◆ WORK ITEM: For the listing below, count the lines that contain "rest" and report only the number.

◆ DATA TO USE:

^^^^

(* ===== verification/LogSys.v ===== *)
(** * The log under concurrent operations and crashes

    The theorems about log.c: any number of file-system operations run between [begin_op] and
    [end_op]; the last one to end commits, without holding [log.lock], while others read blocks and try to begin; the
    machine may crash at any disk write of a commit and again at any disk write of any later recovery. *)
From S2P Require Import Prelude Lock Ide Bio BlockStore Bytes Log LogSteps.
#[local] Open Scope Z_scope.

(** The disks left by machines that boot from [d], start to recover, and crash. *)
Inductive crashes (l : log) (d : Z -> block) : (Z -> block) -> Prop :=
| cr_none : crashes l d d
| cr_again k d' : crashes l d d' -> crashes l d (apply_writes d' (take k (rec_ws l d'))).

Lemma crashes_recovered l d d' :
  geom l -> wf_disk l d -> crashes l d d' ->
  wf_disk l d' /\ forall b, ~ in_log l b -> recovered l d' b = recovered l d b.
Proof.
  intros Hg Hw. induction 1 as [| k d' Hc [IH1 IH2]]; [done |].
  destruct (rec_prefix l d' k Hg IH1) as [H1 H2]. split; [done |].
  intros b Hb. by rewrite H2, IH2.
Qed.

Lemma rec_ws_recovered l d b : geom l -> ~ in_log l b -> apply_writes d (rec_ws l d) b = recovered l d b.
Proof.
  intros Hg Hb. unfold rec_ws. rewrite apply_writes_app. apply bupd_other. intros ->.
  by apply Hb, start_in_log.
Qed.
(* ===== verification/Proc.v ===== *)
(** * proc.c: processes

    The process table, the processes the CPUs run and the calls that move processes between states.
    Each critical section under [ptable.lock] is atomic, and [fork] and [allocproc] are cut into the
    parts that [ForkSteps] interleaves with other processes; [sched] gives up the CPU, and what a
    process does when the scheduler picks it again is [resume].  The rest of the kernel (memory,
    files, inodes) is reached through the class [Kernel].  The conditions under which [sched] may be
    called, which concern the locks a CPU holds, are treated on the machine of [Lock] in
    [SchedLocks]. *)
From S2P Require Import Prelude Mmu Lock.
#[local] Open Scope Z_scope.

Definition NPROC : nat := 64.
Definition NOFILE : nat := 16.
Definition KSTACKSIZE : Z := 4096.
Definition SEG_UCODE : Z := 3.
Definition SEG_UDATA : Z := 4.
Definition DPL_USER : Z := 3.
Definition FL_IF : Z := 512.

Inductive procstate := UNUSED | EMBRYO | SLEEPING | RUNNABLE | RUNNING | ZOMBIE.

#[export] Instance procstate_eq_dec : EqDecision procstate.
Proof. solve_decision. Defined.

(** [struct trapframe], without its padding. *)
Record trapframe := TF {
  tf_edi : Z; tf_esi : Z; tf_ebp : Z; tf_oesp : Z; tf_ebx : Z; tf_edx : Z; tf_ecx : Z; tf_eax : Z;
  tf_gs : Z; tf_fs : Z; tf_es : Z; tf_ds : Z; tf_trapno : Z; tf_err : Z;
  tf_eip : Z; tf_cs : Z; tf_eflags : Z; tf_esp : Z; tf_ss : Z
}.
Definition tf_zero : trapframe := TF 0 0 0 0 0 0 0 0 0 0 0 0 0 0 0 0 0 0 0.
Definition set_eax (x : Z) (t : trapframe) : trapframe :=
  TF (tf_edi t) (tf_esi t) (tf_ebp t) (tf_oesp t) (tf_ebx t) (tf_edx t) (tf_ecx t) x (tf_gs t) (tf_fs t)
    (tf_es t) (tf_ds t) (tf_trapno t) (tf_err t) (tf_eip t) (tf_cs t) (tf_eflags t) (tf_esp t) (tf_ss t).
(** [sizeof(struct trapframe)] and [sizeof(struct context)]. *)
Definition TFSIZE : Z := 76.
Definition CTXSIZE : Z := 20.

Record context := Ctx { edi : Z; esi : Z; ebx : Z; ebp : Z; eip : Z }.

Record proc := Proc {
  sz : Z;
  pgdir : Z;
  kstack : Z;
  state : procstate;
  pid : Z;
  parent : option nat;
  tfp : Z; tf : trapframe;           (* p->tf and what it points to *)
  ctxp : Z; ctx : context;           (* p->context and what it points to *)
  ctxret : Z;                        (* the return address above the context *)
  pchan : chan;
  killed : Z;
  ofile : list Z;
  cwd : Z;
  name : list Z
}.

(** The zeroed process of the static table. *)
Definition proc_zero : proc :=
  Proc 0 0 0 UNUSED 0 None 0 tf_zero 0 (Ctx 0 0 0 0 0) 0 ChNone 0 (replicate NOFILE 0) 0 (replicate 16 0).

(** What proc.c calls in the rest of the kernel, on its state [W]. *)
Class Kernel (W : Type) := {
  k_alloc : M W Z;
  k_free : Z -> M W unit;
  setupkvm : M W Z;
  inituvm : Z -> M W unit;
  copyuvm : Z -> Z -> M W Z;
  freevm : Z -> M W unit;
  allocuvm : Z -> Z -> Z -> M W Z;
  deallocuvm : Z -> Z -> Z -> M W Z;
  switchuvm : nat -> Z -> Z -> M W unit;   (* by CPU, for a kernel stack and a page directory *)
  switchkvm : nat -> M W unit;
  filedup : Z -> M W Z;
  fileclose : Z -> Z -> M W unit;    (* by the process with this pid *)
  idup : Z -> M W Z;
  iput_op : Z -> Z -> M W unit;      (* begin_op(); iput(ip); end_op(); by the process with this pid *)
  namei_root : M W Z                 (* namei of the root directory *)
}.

^^^^

◆ ANSWER BOX: 2